Definition bitmap_new (words : list Z) (len : Z) (free : option Z) : outcome Bitmap :=
  let entry_count := div_ceil len BITS_PER_ENTRY in
  let? free := match free with Some free => Ok free | None => count_free words len end in
  let? allocated := usize_sub len free in
  let cursor := allocated / BITS_PER_ENTRY in
  let cursor := if entry_count <=? cursor then 0 else cursor in
  assert! entry_count <=? Z.of_nat (length words) in
  assert! free <=? len in
  Ok (mkBitmap (take (Z.to_nat entry_count) words) cursor free len).

Definition is_free (b : Bitmap) (number : Z) : outcome bool :=
  assert! number <? len b in
  let? allocated := bit (bitmap b) number in
  Ok (negb allocated).

Definition set_free (b : Bitmap) (number : Z) : outcome Bitmap :=
  assert! number <? len b in
  let? was_free := is_free b number in
  assert! negb was_free in
  let? word := index (bitmap b) (number / BITS_PER_ENTRY) in
  let? words :=
    index_set (bitmap b) (number / BITS_PER_ENTRY)
      (Z.land word (lnot64 (shl64 1 (number mod BITS_PER_ENTRY)))) in
  let? free := usize_add (free b) 1 in
  Ok (mkBitmap words (cursor b) free (len b)).

(** One iteration of the search of [allocate]: the entry at [offset] from the
    cursor and its lowest free bit, if it has one below [len]. *)
Definition examine (b : Bitmap) (offset : Z) : outcome (option (Z * Z * Z)) :=
  let bitmap_len := Z.of_nat (length (bitmap b)) in
  let? position := usize_add (cursor b) offset in
  let index_ := position mod bitmap_len in
  let? entry := index (bitmap b) index_ in
  if negb (entry =? USIZE_MAX) then
    let bit_position := trailing_ones entry in
    let? first := usize_mul index_ BITS_PER_ENTRY in
    let? element_number := usize_add first bit_position in
    if element_number <? len b then Ok (Some (index_, bit_position, element_number)) else Ok None
  else Ok None.

Fixpoint search (b : Bitmap) (offsets : list Z) : outcome (option (Z * Z * Z)) :=
  match offsets with
  | [] => Ok None
  | offset :: offsets =>
      let? found := examine b offset in
      match found with Some hit => Ok (Some hit) | None => search b offsets end
  end.

(** [allocate] ends in [unreachable_unchecked] when the search fails although
    [free] is not zero; the model panics there. *)
Definition allocate (b : Bitmap) : outcome (Bitmap * option Z) :=
  if free b =? 0 then Ok (b, None)
  else
    let? found := search b (seqZ 0 (Z.of_nat (length (bitmap b)))) in
    match found with
    | Some (index_, bit_position, element_number) =>
        let? word := index (bitmap b) index_ in
        let? words := index_set (bitmap b) index_ (Z.lor word (shl64 1 bit_position)) in
        let? free := usize_sub (free b) 1 in
        Ok (mkBitmap words index_ free (len b), Some element_number)
    | None => Panic
    end.

Fixpoint allocate_times (b : Bitmap) (times : nat) : outcome (Bitmap * list Z) :=
  match times with
  | O => Ok (b, [])
  | S times =>
      let? (b', element) := allocate b in
      match element with
      | Some element =>
          let? (b'', elements) := allocate_times b' times in
          Ok (b'', element :: elements)
      | None => Ok (b', [])
      end
  end.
----
What to do: Every line of the records above needs to be given again exactly.

Reply:
Definition bitmap_new (words : list Z) (len : Z) (free : option Z) : outcome Bitmap :=
  let entry_count := div_ceil len BITS_PER_ENTRY in
  let? free := match free with Some free => Ok free | None => count_free words len end in
  let? allocated := usize_sub len free in
  let cursor := allocated / BITS_PER_ENTRY in
  let cursor := if entry_count <=? cursor then 0 else cursor in
  assert! entry_count <=? Z.of_nat (length words) in
  assert! free <=? len in
  Ok (mkBitmap (take (Z.to_nat entry_count) words) cursor free len).

Definition is_free (b : Bitmap) (number : Z) : outcome bool :=
  assert! number <? len b in
  let? allocated := bit (bitmap b) number in
  Ok (negb allocated).

Definition set_free (b : Bitmap) (number : Z) : outcome Bitmap :=
  assert! number <? len b in
  let? was_free := is_free b number in
  assert! negb was_free in
  let? word := index (bitmap b) (number / BITS_PER_ENTRY) in
  let? words :=
    index_set (bitmap b) (number / BITS_PER_ENTRY)
      (Z.land word (lnot64 (shl64 1 (number mod BITS_PER_ENTRY)))) in
  let? free := usize_add (free b) 1 in
  Ok (mkBitmap words (cursor b) free (len b)).

(** One iteration of the search of [allocate]: the entry at [offset] from the
    cursor and its lowest free bit, if it has one below [len]. *)
Definition examine (b : Bitmap) (offset : Z) : outcome (option (Z * Z * Z)) :=
  let bitmap_len := Z.of_nat (length (bitmap b)) in
  let? position := usize_add (cursor b) offset in
  let index_ := position mod bitmap_len in
  let? entry := index (bitmap b) index_ in
  if negb (entry =? USIZE_MAX) then
    let bit_position := trailing_ones entry in
    let? first := usize_mul index_ BITS_PER_ENTRY in
    let? element_number := usize_add first bit_position in
    if element_number <? len b then Ok (Some (index_, bit_position, element_number)) else Ok None
  else Ok None.

Fixpoint search (b : Bitmap) (offsets : list Z) : outcome (option (Z * Z * Z)) :=
  match offsets with
  | [] => Ok None
  | offset :: offsets =>
      let? found := examine b offset in
      match found with Some hit => Ok (Some hit) | None => search b offsets end
  end.

(** [allocate] ends in [unreachable_unchecked] when the search fails although
    [free] is not zero; the model panics there. *)
Definition allocate (b : Bitmap) : outcome (Bitmap * option Z) :=
  if free b =? 0 then Ok (b, None)
  else
    let? found := search b (seqZ 0 (Z.of_nat (length (bitmap b)))) in
    match found with
    | Some (index_, bit_position, element_number) =>
        let? word := index (bitmap b) index_ in
        let? words := index_set (bitmap b) index_ (Z.lor word (shl64 1 bit_position)) in
        let? free := usize_sub (free b) 1 in
        Ok (mkBitmap words index_ free (len b), Some element_number)
    | None => Panic
    end.

Fixpoint allocate_times (b : Bitmap) (times : nat) : outcome (Bitmap * list Z) :=
  match times with
  | O => Ok (b, [])
  | S times =>
      let? (b', element) := allocate b in
      match element with
      | Some element =>
          let? (b'', elements) := allocate_times b' times in
          Ok (b'', element :: elements)
      | None => Ok (b', [])
      end
  end.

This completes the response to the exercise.